This work presents the development and validation of a new cardiac stress imaging modality combining treadmill exercise stress testing with cardiac magnetic resonance imaging (exercise CMR). CMR offers several distinct advantages over standard stress imaging modalities. It has higher spatial resolution compared to nuclear scintigraphy without exposure to ionizing radiation, provides better contrast-to-noise than echocardiography, and offers comprehensive diagnostic information by combining stress cardiac function, stress myocardial perfusion, and myocardial viability. Although pharmacologic stress CMR has important drawbacks compared to exercise stress because of the additional physiologic information derived from exercise, technical challenges with MRI-compatible exercise and patient monitoring equipment as well as imaging in the presence of deep breathing and high heart rates have previously prevented the realization of exercise CMR.

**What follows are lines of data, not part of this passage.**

(** ** Permissions and credentials

    The bits 2, 1 and 0 stand for reading, writing and executing; the owner's are those from bit 6 on, the
    group's from bit 3 on. *)
Definition wanted (oflags : Z) : list Z :=
  let acc := Z.land oflags O_ACCMODE in
  (if acc =? O_WRONLY then [] else [2]) ++ (if (acc =? O_WRONLY) || (acc =? O_RDWR) then [1] else []) ++ (if flag oflags O_EXCL then [0] else []).
Definition class_shift (i : inode_t) (c : cred_t) : Z := if i_uid i =? c_uid c then 6 else if i_gid i =? c_gid c then 3 else 0.
Definition permitted (i : inode_t) (c : cred_t) (oflags : Z) : bool :=
  (c_uid c =? 0) || forallb (fun b => Z.testbit (i_mode i) (class_shift i c + b)) (wanted oflags).
Lemma flag_bit x k : 0 <= k -> flag x (2 ^ k) = Z.testbit x k.
Proof.
  intros Hk. unfold flag. assert (Z.land x (2 ^ k) = if Z.testbit x k then 2 ^ k else 0) as ->.
  { apply Z.bits_inj'. intros n Hn. rewrite Z.land_spec, Z.pow2_bits_eqb by done. destruct (Z.eqb_spec k n) as [->|Hne].
    - rewrite andb_true_r. destruct (Z.testbit x n); [by rewrite Z.pow2_bits_true|by rewrite Z.bits_0].
    - rewrite andb_false_r. destruct (Z.testbit x k); [by rewrite Z.pow2_bits_false|by rewrite Z.bits_0]. }
  destruct (Z.testbit x k); [|done]. destruct (Z.eqb_spec (2 ^ k) 0); [|done]. pose proof (Z.pow_pos_nonneg 2 k). lia.
Qed.
Lemma perm_test_bit i c b : 0 <= b -> perm_test i c (2 ^ (6 + b)) (2 ^ (3 + b)) (2 ^ b) = Z.testbit (i_mode i) (class_shift i c + b).
Proof. intros Hb. unfold perm_test, class_shift. destruct (_ =? _); [by rewrite flag_bit by lia|]. destruct (_ =? _); by rewrite flag_bit by lia. Qed.
Lemma permitted_tests i c oflags : permitted i c oflags =
  let acc := Z.land oflags O_ACCMODE in
  (c_uid c =? 0) || negb (((acc =? O_RDONLY) || negb (acc =? O_WRONLY)) && negb (perm_test i c S_IRUSR S_IRGRP S_IROTH)
    || ((acc =? O_WRONLY) || (acc =? O_RDWR)) && negb (perm_test i c S_IWUSR S_IWGRP S_IWOTH)
    || flag oflags O_EXCL && negb (perm_test i c S_IXUSR S_IXGRP S_IXOTH)).
Proof.
  unfold permitted, wanted. cbv zeta. change S_IRUSR with (2 ^ (6 + 2)). change S_IRGRP with (2 ^ (3 + 2)). change S_IROTH with (2 ^ 2).
  change S_IWUSR with (2 ^ (6 + 1)). change S_IWGRP with (2 ^ (3 + 1)). change S_IWOTH with (2 ^ 1).
  change S_IXUSR with (2 ^ (6 + 0)). change S_IXGRP with (2 ^ (3 + 0)). change S_IXOTH with (2 ^ 0). rewrite !perm_test_bit by lia.
  set (acc := Z.land oflags O_ACCMODE). set (t2 := Z.testbit _ (_ + 2)). set (t1 := Z.testbit _ (_ + 1)). set (t0 := Z.testbit _ (_ + 0)).
  assert (acc = O_RDONLY \/ acc = O_WRONLY \/ acc <> O_RDONLY /\ acc <> O_WRONLY) as [E|[E|[E1 E2]]] by (destruct (Z.eq_dec acc O_RDONLY), (Z.eq_dec acc O_WRONLY); auto).
  - rewrite E. simpl. destruct (flag oflags O_EXCL); simpl; fold t2 t0; destruct (c_uid c =? 0), t2, t0; done.
  - rewrite E. simpl. destruct (flag oflags O_EXCL); simpl; fold t1 t0; destruct (c_uid c =? 0), t1, t0; done.
  - apply Z.eqb_neq in E1, E2. rewrite E1, E2. simpl. destruct (acc =? O_RDWR), (flag oflags O_EXCL); simpl; fold t2 t1 t0; destruct (c_uid c =? 0), t2, t1, t0; done.
Qed.
(** C29: The test of permissions with its jumps answers what the bits of the mode say for the class of the user: the superuser may do all, others
    need every bit of what the flags ask for, and a refusal is EACCES.  The credentials are unlocked in the end. *)
Theorem perm_check_is_reference s ip i lk cred c oflags :
  fs_inodes s !! ip = Some i -> addr_ok ip -> i_lock i = lk_held (fs_who s) lk -> fs_creds s !! cred = Some c -> addr_ok cred -> lk_free (c_lock c) ->
  icheck_perm ip cred oflags s = Done (if permitted i c oflags then 0 else - EACCES) s.
Proof.
  intros Hi Hai Hli Hc Hac Hlc. assert (wp (icheck_perm ip cred oflags) (fun r s' => r = (if permitted i c oflags then 0 else - EACCES) /\ s' = s) s) as Hw.
  2: { unfold wp in Hw. destruct (icheck_perm ip cred oflags s); [|done..]. by destruct Hw as [-> ->]. }
  unfold icheck_perm. rewrite !null_ok by done. apply wp_bind. eapply (wp_oassert_locked (T:=inode_t)); [exact Hi|done|exact Hli|].
  apply wp_bind. eapply (wp_olock (T:=cred_t)); [exact Hc|done|done|]. apply wp_bind. eapply (wp_oload (T:=cred_t)); [simpl; apply lookup_insert_eq|].
  apply wp_bind. eapply (wp_oload (T:=inode_t)); [exact Hi|]. rewrite permitted_tests. cbv zeta. simpl.
  assert (forall v (Q : Z -> fsys -> Prop), Q v s -> wp (do! cred_unlock cred in ret! v) Q (upd cred (lockd (fs_who s) c) s)) as Hun.
  { intros v Q HQ. apply wp_bind. eapply (wp_ounlock (T:=cred_t) _ _ _ (c_lock c)); [simpl; apply lookup_insert_eq|done|done|done|]. apply wp_ret.
    match goal with |- Q _ ?t => assert (t = s) as -> by fs_same end. done. }
  change (perm_test i (set_c_lock _ c)) with (perm_test i c).
  repeat (match goal with |- wp (if ?b then _ else _) _ _ => destruct b eqn:? end; [apply Hun; simpl; rewrite ?orb_true_r; by split|]). apply Hun. by split.
Qed.
Lemma skip_alike (tw : Z) (lines : list string) :
  forall line_num v1 v2,
    same_mode v1 v2 ->
    skipped_lines_keep_mode tw lines line_num v1 ->
    exists out o1 o2,
      scan_lines CStyle.skip (CStyle.body tw) lines line_num v1 = (out, o1) /\
      scan_lines (fun _ _ => false) (CStyle.body tw) lines line_num v2
      = (out, o2) /\
      outcome_alike o1 o2.
Proof.
  induction lines as [|line rest IH]; intros line_num v1 v2 Hm Hk.
  - simpl. do 3 eexists; split; [reflexivity|split; [reflexivity|exact Hm]].
  - destruct Hk as [Hskip Hrest]. unfold ending in Hskip, Hrest.
    destruct (while_alike tw line line_num (length line) v1 v2 0 Hm)
      as (out & o1 & o2 & E1 & E2 & Ho).
    simpl scan_lines. unfold scan_line in *.
    destruct (CStyle.skip line v1) eqn:Es.
    + destruct (Hskip eq_refl) as (v1' & Hend & Hm1).
      rewrite E1 in Hend. simpl in Hend. subst o1.
      destruct o2 as [v2'| |]; simpl in Ho; try contradiction.
      assert (Hout : out = []).
      { unfold CStyle.skip in Es. simpl forallb in Es.
        apply andb_true_iff in Es. destruct Es as [Em Eb].
        repeat (apply andb_true_iff in Em; destruct Em as [? Em]).
        repeat match goal with
               | H : negb _ = true |- _ => apply negb_true_iff in H
               end.
        assert (Hs : CStyle.state v1 <> 2) by (now apply Nat.eqb_neq).
        pose proof (while_silent tw line line_num ltac:(assumption)
                      ltac:(assumption) (length line) v1 0 Hs) as Hy.
        rewrite E1 in Hy. exact Hy. }
      subst out. rewrite E2. simpl in Hrest.
      destruct (IH (line_num + 1) v1 v2'
                  (same_mode_trans _ _ _ Hm1 Ho) Hrest)
        as (out' & p1 & p2 & F1 & F2 & Hp).
      rewrite F1, F2. do 3 eexists; split; [reflexivity|split; [reflexivity|exact Hp]].
    + rewrite E1, E2. rewrite E1 in Hrest. simpl in Hrest.
      destruct o1 as [a| |], o2 as [b| |]; simpl in Ho; try contradiction.
      * destruct (IH (line_num + 1) a b Ho Hrest)
          as (out' & p1 & p2 & F1 & F2 & Hp).
        rewrite F1, F2. do 3 eexists; split; [reflexivity|split; [reflexivity|exact Hp]].
      * subst. do 3 eexists; split; [reflexivity|split; reflexivity].
      * do 3 eexists; split; [reflexivity|split; [reflexivity|exact I]].
Qed.
(** C2, as stated: the test is not transparent.  The quote of [it's] opens a
    string only when the line is scanned, so without the test the comment of
    the next line is taken for the inside of a string and is lost. *)
Lemma c_style_skip_changes_result :
  CStyle.run SPACES_FOR_TAB_default
             [("it's" ++ nl)%string; ("// c" ++ nl)%string]
  = ([Yield (" c" ++ nl)%string 2 2],
     Done {| CStyle.state := 0; CStyle.string_start := None |}) /\
  CStyle.run_noskip SPACES_FOR_TAB_default
                    [("it's" ++ nl)%string; ("// c" ++ nl)%string]
  = ([], Done {| CStyle.state := 1; CStyle.string_start := Some squote |}) /\
  ~ (forall lines : list string,
        CStyle.run SPACES_FOR_TAB_default lines
        = CStyle.run_noskip SPACES_FOR_TAB_default lines).
Proof.
  split; [vm_compute; reflexivity|]. split; [vm_compute; reflexivity|].
  intros H. specialize (H [("it's" ++ nl)%string; ("// c" ++ nl)%string]).
  vm_compute in H. discriminate H.
Qed.
(** The browser's decoding of the character references [&amp;], [&lt;],
    [&gt;] and [&quot;] in text. *)
Fixpoint html_decode (l : list ascii) : list ascii :=
  match l with
  | [] => []
  | "&"%char :: r =>
      match r with
      | "a"%char :: "m"%char :: "p"%char :: ";"%char :: r' => "&"%char :: html_decode r'
      | "l"%char :: "t"%char :: ";"%char :: r' => "<"%char :: html_decode r'
      | "g"%char :: "t"%char :: ";"%char :: r' => ">"%char :: html_decode r'
      | "q"%char :: "u"%char :: "o"%char :: "t"%char :: ";"%char :: r' => DQ :: html_decode r'
      | _ => "&"%char :: html_decode r
      end
  | c :: r => c :: html_decode r
  end.

(** ** Upload events of the server path *)

(** [xhr.upload.onload] *)
Definition upload_onload : M unit :=
  emit (EBar (NFin 100)) ;;;
  emit (EStatus STProcessing) ;;;
  emit (EIndDisplay true) ;;;
  emit (EIndIndeterminate true).

(** [xhr.onerror] *)
Definition xhr_onerror : M unit :=
  emit (EResult (RErr "Network error while uploading.")) ;;;
  emit (EStatus STEmpty) ;;;
  emit (EIndIndeterminate false) ;;;
  emit (EIndDisplay false).

(** Whether [barInd] is displayed, resp. has the [indeterminate] class,
    after a trace, from the state [cur]. *)
Fixpoint display_after (cur : bool) (tr : list event) : bool :=
  match tr with
  | [] => cur
  | EIndDisplay b :: tr' => display_after b tr'
  | _ :: tr' => display_after cur tr'
  end.

Fixpoint indeterminate_after (cur : bool) (tr : list event) : bool :=
  match tr with
  | [] => cur
  | EIndIndeterminate b :: tr' => indeterminate_after b tr'
  | _ :: tr' => indeterminate_after cur tr'
  end.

The exercise CMR concept feasibility was successfully demonstrated in 20 healthy subjects using a partially MRI-compatible treadmill located in the corner of the MRI room. In order to reduce the image artifact levels, the TSENSE and TGRAPPA methods of parallel imaging were compared under the condition of deep breathing, and both quantitative and qualitative results showed that TGRAPPA was superior. In addition, it was shown that using a 32-channel cardiac array coil resulted in improved temporal resolution.

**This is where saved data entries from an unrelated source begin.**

(** Appending [rs] one by one keeps the last [cap] of the whole sequence. *)
Lemma spec_append_many_lastn rs s :
  foldl (fun acc r => Spec.append cap r acc) (lastn cap s) rs = lastn cap (s ++ rs).
Proof.
  revert s. induction rs as [|r rs IH]; intros s; simpl.
  - by rewrite app_nil_r.
  - unfold Spec.append at 2. rewrite lastn_snoc_lastn, IH, <- app_assoc. done.
Qed.

Lemma spec_append_many rs s :
  rs <> [] -> foldl (fun acc r => Spec.append cap r acc) s rs = lastn cap (s ++ rs).
Proof.
  destruct rs as [|r rs]; [done|]. intros _. simpl.
  unfold Spec.append at 2. rewrite spec_append_many_lastn, <- app_assoc. done.
Qed.
End SpecLemmas.

(** ** Lemmas on the store *)

Lemma view_history_of f l : view f = Some l -> history_of f = JArr l.
Proof. unfold view. destruct (history_of f); congruence. Qed.

Lemma trim_history (l : list json) :
  (if (HISTORY_LIMIT <? length l)%nat then py_slice l (Some (-100)%Z) None else l)
  = lastn HISTORY_LIMIT l.
Proof.
  destruct (Nat.ltb_spec HISTORY_LIMIT (length l)).
  - by rewrite py_slice_neg_suffix.
  - symmetry. by apply lastn_all.
Qed.

Lemma record_id_stamp record uuid ts : record_id (JObj (stamp_record record uuid ts)) = Some uuid.
Proof. unfold record_id, stamp_record. by rewrite dict_get_set_ne, dict_get_set_eq. Qed.

Lemma ids_snoc_stamp l record uuid ts :
  ids (l ++ [JObj (stamp_record record uuid ts)]) = ids l ++ [uuid].
Proof.
  unfold ids. rewrite omap_app. f_equal.
  pose proof (record_id_stamp record uuid ts) as Hid. simpl in *. by rewrite Hid.
Qed.

(** ** Theorems *)

Lemma add_test_record_run record uuid ts w f l :
  view f = Some l ->
  add_test_record record uuid ts w f =
    let r := stamp_record record uuid ts in
    match w with
    | WriteOk => (Ok r, FileJson (JArr (Spec.append HISTORY_LIMIT (JObj r) l)))
    | OpenFails m => (Raise (PyExc OSError m), f)
    | WriteFailsAfterTruncate m => (Raise (PyExc OSError m), FileUnreadable)
    end.
Proof.
  intros Hv. unfold add_test_record, load_test_history. st_simpl.
  rewrite (view_history_of f l Hv). simpl. rewrite trim_history.
  destruct w; reflexivity.
Qed.

(** C1: [add_test_record] refines the abstract log: on a store holding the
    list [l], it stamps the record with the given id and time, and
    - when the write succeeds, returns the stamped record and leaves the
      file holding [Spec.append 100 record l], the last 100 of [l ++ [record]];
    - when [open] fails, raises the [OSError] with the file unchanged;
    - when the write fails after truncating, raises the [OSError] and
      leaves the file unreadable. *)
Theorem add_test_record_refines record uuid ts w f l :
  view f = Some l ->
  add_test_record record uuid ts w f =
    let r := stamp_record record uuid ts in
    match w with
    | WriteOk => (Ok r, FileJson (JArr (Spec.append HISTORY_LIMIT (JObj r) l)))
    | OpenFails m => (Raise (PyExc OSError m), f)
    | WriteFailsAfterTruncate m => (Raise (PyExc OSError m), FileUnreadable)
    end.
Proof. intros Hv. by apply add_test_record_run. Qed.

Lemma add_test_record_raises_not_a_list record uuid ts w f :
  view f = None ->
  add_test_record record uuid ts w f = (Raise (attr_error (history_of f) "append"), f).
Proof.
  unfold view, add_test_record, load_test_history. st_simpl.
  destruct (history_of f); done.
Qed.

(** C23: when the file holds JSON that is not a list, [history.append]
    raises [AttributeError] and the file is left as it was. *)
Theorem add_test_record_not_a_list record uuid ts w f :
  view f = None ->
  add_test_record record uuid ts w f = (Raise (attr_error (history_of f) "append"), f).
Proof. intros Hv. by apply add_test_record_raises_not_a_list. Qed.

(** C2: after a successful [add_test_record], whatever the file held
    before, it holds a list of at most 100 records whose last one is the
    record returned. *)
Theorem add_test_record_bounded record uuid ts w f r f' :
  add_test_record record uuid ts w f = (Ok r, f') ->
  exists l, view f' = Some l /\ length l <= HISTORY_LIMIT /\ last l = Some (JObj r).
Proof.
  intros H. destruct (view f) as [l|] eqn:Hv.
  - rewrite (add_test_record_run _ _ _ _ _ l Hv) in H.
    destruct w; simplify_eq/=. eexists; split; [done|]. split.
    + apply spec_append_bounded.
    + apply spec_append_last. unfold HISTORY_LIMIT. lia.
  - rewrite add_test_record_raises_not_a_list in H by done. discriminate.
Qed.
(* ===== verification/Concurrency.v ===== *)
(** * Concurrent test requests on the history file (app.py, lines 17-44 and 331)

    [app.run(debug=True)] serves each request on its own thread (the
    Werkzeug development server is threaded), and [add_test_record] is an
    unsynchronised read-modify-write of the history file. A request's
    append is split here into the atomic steps that other requests can
    interleave with: the [json.load] of [load_test_history]; the
    [open(..., 'w')] of [save_test_history], which truncates the file
    before anything is written; and the [json.dump] that fills it. A
    schedule is an explicit list of thread indices, run by [run_schedule];
    [conc_step] is the same step as a relation, for reachability.

    The theorems: two interleaved requests that both answer 200 can lose
    one record (lost update) or, when one loads while the other's file is
    truncated, the whole history; under every interleaving the file still
    holds at most 100 records; and under a fair schedule every request
    returns its own stamped record.

    Each step is atomic. When two writers both [open] the file before
    either has dumped, the real file can end as the last writer's JSON
    followed by the tail of a longer earlier dump, which does not parse;
    the model leaves the last writer's list. No theorem rests on that
    case: the lost-update and truncated-read schedules never have two
    dumps pending at once, an unparsable file satisfies the bound, and a
    load of an unparsable file still yields a list ([[]]), so under a fair
    schedule every request still returns its own record. *)

From S2P Require Import Prelude PyCore HistoryStore.

Local Open Scope string_scope.

Module Concurrency.
Import HistoryStore.

(** ** State *)

(** Where a request is in [add_test_record]. *)
Inductive phase : Type :=
| Start                                       (** before [load_test_history()] *)
| Loaded (history : json)                     (** holding what the load returned *)
| Dumping (history : list json)               (** file opened for writing (truncated), [json.dump] pending *)
| Finished (result : exc (list (string * json))).

(** One request's call of [add_test_record]: its record, the fresh id and
    time the environment gives it, how its write goes, and its phase. *)
Record thread : Type := Thread {
  th_record : list (string * json);
  th_uuid : string;
  th_ts : string;
  th_write : write_outcome;
  th_phase : phase
}.

Definition with_phase (th : thread) (p : phase) : thread :=
  Thread (th_record th) (th_uuid th) (th_ts th) (th_write th) p.

(** ** Steps *)

(** One atomic step of a thread on the shared file; [None] once it has
    finished. The step from [Loaded] does lines 35-41 and the [open] of
    line 29: on a successful [open] the file is empty, which [json.load]
    cannot read. *)
Definition thread_step (th : thread) (f : file_state) : option (thread * file_state) :=
  let record := stamp_record (th_record th) (th_uuid th) (th_ts th) in
  match th_phase th with
  | Start => Some (with_phase th (Loaded (history_of f)), f)
  | Loaded history =>
      match py_append history (JObj record) with
      | Raise e => Some (with_phase th (Finished (Raise e)), f)
      | Ok l =>
          let l := if (HISTORY_LIMIT <? length l)%nat then py_slice l (Some (-100)%Z) None else l in
          match th_write th with
          | WriteOk => Some (with_phase th (Dumping l), FileUnreadable)
          | OpenFails m => Some (with_phase th (Finished (Raise (PyExc OSError m))), f)
          | WriteFailsAfterTruncate m =>
              Some (with_phase th (Finished (Raise (PyExc OSError m))), FileUnreadable)
          end
      end
  | Dumping l => Some (with_phase th (Finished (Ok record)), FileJson (JArr l))
  | Finished _ => None
  end.

(** Run a schedule: each entry names the thread that takes the next step;
    a finished or missing thread lets the turn pass. *)
Fixpoint run_schedule (sched : list nat) (ths : list thread) (f : file_state)
    : list thread * file_state :=
  match sched with
  | [] => (ths, f)
  | i :: sched' =>
      match ths !! i with
      | Some th =>
          match thread_step th f with
          | Some (th', f') => run_schedule sched' (<[i := th']> ths) f'
          | None => run_schedule sched' ths f
          end
      | None => run_schedule sched' ths f
      end
  end.

Inductive conc_step : list thread * file_state -> list thread * file_state -> Prop :=
| conc_step_thread ths f i th th' f' :
    ths !! i = Some th -> thread_step th f = Some (th', f') ->
    conc_step (ths, f) (<[i := th']> ths, f').

(** A request about to call [add_test_record]. *)
Definition fresh (record : list (string * json)) (uuid ts : string) : thread :=
  Thread record uuid ts WriteOk Start.

Definition finished (record : list (string * json)) (uuid ts : string) : thread :=
  Thread record uuid ts WriteOk (Finished (Ok (stamp_record record uuid ts))).

(** What a thread may hold without breaking the file's bound once it writes. *)
Definition phase_ok (p : phase) : Prop :=
  match p with
  | Dumping l => length l <= HISTORY_LIMIT
  | _ => True
  end.

Definition conc_inv (c : list thread * file_state) : Prop :=
  store_inv c.2 /\ Forall (fun th => phase_ok (th_phase th)) c.1.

Accurate 12-lead ECG monitoring is required during treadmill exercise and recovery, but may be distorted by the magnetohydrodynamic effect. It was determined that reliable ECG measurements could be obtained at magnetic field strengths below 70 mT measured at the aortic arch, corresponding to approximately 80 cm from the bore entrance for the Siemens 1.5T Avanto. Based on this threshold, it was shown that accurate 12-lead ECG monitoring is feasible during treadmill exercise immediately adjacent to the magnet and during supine recovery from exercise on the MRI patient table.
Next, the feasibility of exercise CMR for accurate diagnosis of ischemia was investigated in 43 patients with known or suspected coronary artery disease who were referred for treadmill nuclear imaging. Both exercise CMR and nuclear data were obtained while exercising the patient only once. It was found that exercise CMR could accurately detect coronary artery disease compared to coronary angiography as the gold standard, and had favorable accuracy compared to nuclear stress.

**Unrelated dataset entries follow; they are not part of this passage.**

(** * SmolQuery: value objects, session store, query execution adapter,
      execute endpoint and panel controller.

    A shallow embedding of the TypeScript sources
    ([models/Query.ts], [models/UserSession.ts], [models/Panel.ts],
    [services/authService.ts], [services/queryService.ts], [api/query.ts],
    [components/PanelManager.vue]) together with the part of the JavaScript
    runtime these sources rely on (values, truthiness, [typeof], [String],
    [trim], [Date]). *)

From Stdlib Require Import ZArith List String Ascii Bool Lia.
From Stdlib Require Import DecimalString.
Import ListNotations.
Open Scope string_scope.
Open Scope Z_scope.

(** ** The JavaScript runtime, as far as the sources use it *)

Module JS.

(** Runtime values.  A string is a sequence of code units, each held in an
    [ascii]; numbers are the integral ones.  [VError] is an instance of
    [Error] (or of a subclass, told apart by [name]). *)
#[warnings="-register-all"]
Inductive value : Type :=
| VUndefined
| VNull
| VBool (b : bool)
| VNumber (n : Z)
| VString (s : string)
| VObject (props : list (string * value))
| VError (name message : string).

(** [typeof v] *)
Definition typeof (v : value) : string :=
  match v with
  | VUndefined => "undefined"
  | VNull => "object"
  | VBool _ => "boolean"
  | VNumber _ => "number"
  | VString _ => "string"
  | VObject _ => "object"
  | VError _ _ => "object"
  end.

Although these preliminary studies were conducted using the partially MRI-compatible treadmill in the corner of the MRI room, it was necessary to minimize the time between exercise and imaging in order to detect rapidly resolving exercise-induced cardiac wall motion abnormalities, necessitating treadmill placement beside the MRI table. Therefore, a fully MRI-compatible water hydraulic treadmill was developed. This thesis presented the development and testing of the feedback control system for continuous control of treadmill speed and elevation inside the MRI room. Component selection, design of speed and elevation control, LabVIEW software implementation, failure modes and effects analysis, and implementation of safety features are described. The results of speed and elevation performance testing are presented, followed by testing in healthy subjects and cardiac patients undergoing the standard Bruce treadmill protocol to reach peak stress immediately adjacent to the MRI table.